WORK REQUIRED:
Filter the material below down to the lines containing the word "split".

───── DATA FOR PROCESSING

(** Python's [max]/[min] of a non-empty list. *)
Definition zmax_list (x : Z) (l : list Z) : Z := foldl Z.max x l.
Definition zmin_list (x : Z) (l : list Z) : Z := foldl Z.min x l.

Lemma zmax_list_spec (x : Z) (l : list Z) :
  zmax_list x l ∈ x :: l ∧ ∀ y, y ∈ x :: l → (y ≤ zmax_list x l)%Z.
Proof.
  unfold zmax_list. revert x. induction l as [|z l IH]; intros x; simpl.
  - split; [left|]. intros y Hy%list_elem_of_singleton. lia.
  - destruct (IH (x `max` z)%Z) as [Hin Hle]. split.
    + apply elem_of_cons in Hin as [->|Hin]; [|by do 2 right].
      destruct (Z.max_spec x z) as [[_ ->]|[_ ->]]; [right; left|left].
    + intros y [->|[->|Hy]%elem_of_cons]%elem_of_cons.
      * specialize (Hle (x `max` z)%Z ltac:(left)). lia.
      * specialize (Hle (x `max` z)%Z ltac:(left)). lia.
      * apply Hle. by right.
Qed.

Lemma zmin_list_spec (x : Z) (l : list Z) :
  zmin_list x l ∈ x :: l ∧ ∀ y, y ∈ x :: l → (zmin_list x l ≤ y)%Z.
Proof.
  unfold zmin_list. revert x. induction l as [|z l IH]; intros x; simpl.
  - split; [left|]. intros y Hy%list_elem_of_singleton. lia.
  - destruct (IH (x `min` z)%Z) as [Hin Hle]. split.
    + apply elem_of_cons in Hin as [->|Hin]; [|by do 2 right].
      destruct (Z.min_spec x z) as [[_ ->]|[_ ->]]; [left|right; left].
    + intros y [->|[->|Hy]%elem_of_cons]%elem_of_cons.
      * specialize (Hle (x `min` z)%Z ltac:(left)). lia.
      * specialize (Hle (x `min` z)%Z ltac:(left)). lia.
      * apply Hle. by right.
Qed.

(** ** Frames of monadic computations

    [keeps R m]: whether [m] returns or raises, the state it leaves is related
    to the state it found. *)
Definition keeps {S A} (R : S → S → Prop) (m : M S A) : Prop := ∀ s, R s (m s).2.

Section keeps.
Context {S : Type} (R : S → S → Prop).

Lemma keeps_bind `{!Transitive R} {A B} (m : M S A) (f : A → M S B) :
  keeps R m → (∀ x, keeps R (f x)) → keeps R (m ≫= f).
Proof.
  intros Hm Hf s. specialize (Hm s). unfold mbind, M_bind.
  destruct (m s) as [[x|e] s1]; [|done]. simpl in Hm. transitivity s1; [done|apply Hf].
Qed.

Lemma keeps_ret `{!Reflexive R} {A} (x : A) : keeps R (mret x).
Proof. intros s. done. Qed.
Lemma keeps_lift `{!Reflexive R} {A} (r : result A) : keeps R (lift r).
Proof. intros s. done. Qed.
Lemma keeps_get `{!Reflexive R} : keeps R get_state.
Proof. intros s. done. Qed.
Lemma keeps_guard `{!Reflexive R} (b : bool) (e : exn) : keeps R (guard_m b e).
Proof. intros s. done. Qed.
Lemma keeps_modify (f : S → S) : (∀ s, R s (f s)) → keeps R (modify f).
Proof. intros Hf s. apply Hf. Qed.
End keeps.

(** *** Comprehensions *)
Lemma bind_nil {A B} (f : A → list B) (l : list A) :
  (x ← l; f x) = [] ↔ ∀ x, x ∈ l → f x = [].
Proof.
  induction l as [|x l IH]; simpl.
  - split; [|done]. intros _ x Hx. by apply not_elem_of_nil in Hx.
  - rewrite app_nil, IH. split.
    + intros [Hx Hl] y [->|Hy]%elem_of_cons; auto.
    + intros H. split; [apply H; left|intros y Hy; apply H; by right].
Qed.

──────────

SOLVED PROBLEM:
  - split; [left|]. intros y Hy%list_elem_of_singleton. lia.
  - destruct (IH (x `max` z)%Z) as [Hin Hle]. split.
  - split; [left|]. intros y Hy%list_elem_of_singleton. lia.
  - destruct (IH (x `min` z)%Z) as [Hin Hle]. split.
  - split; [|done]. intros _ x Hx. by apply not_elem_of_nil in Hx.
  - rewrite app_nil, IH. split.
    + intros H. split; [apply H; left|intros y Hy; apply H; by right].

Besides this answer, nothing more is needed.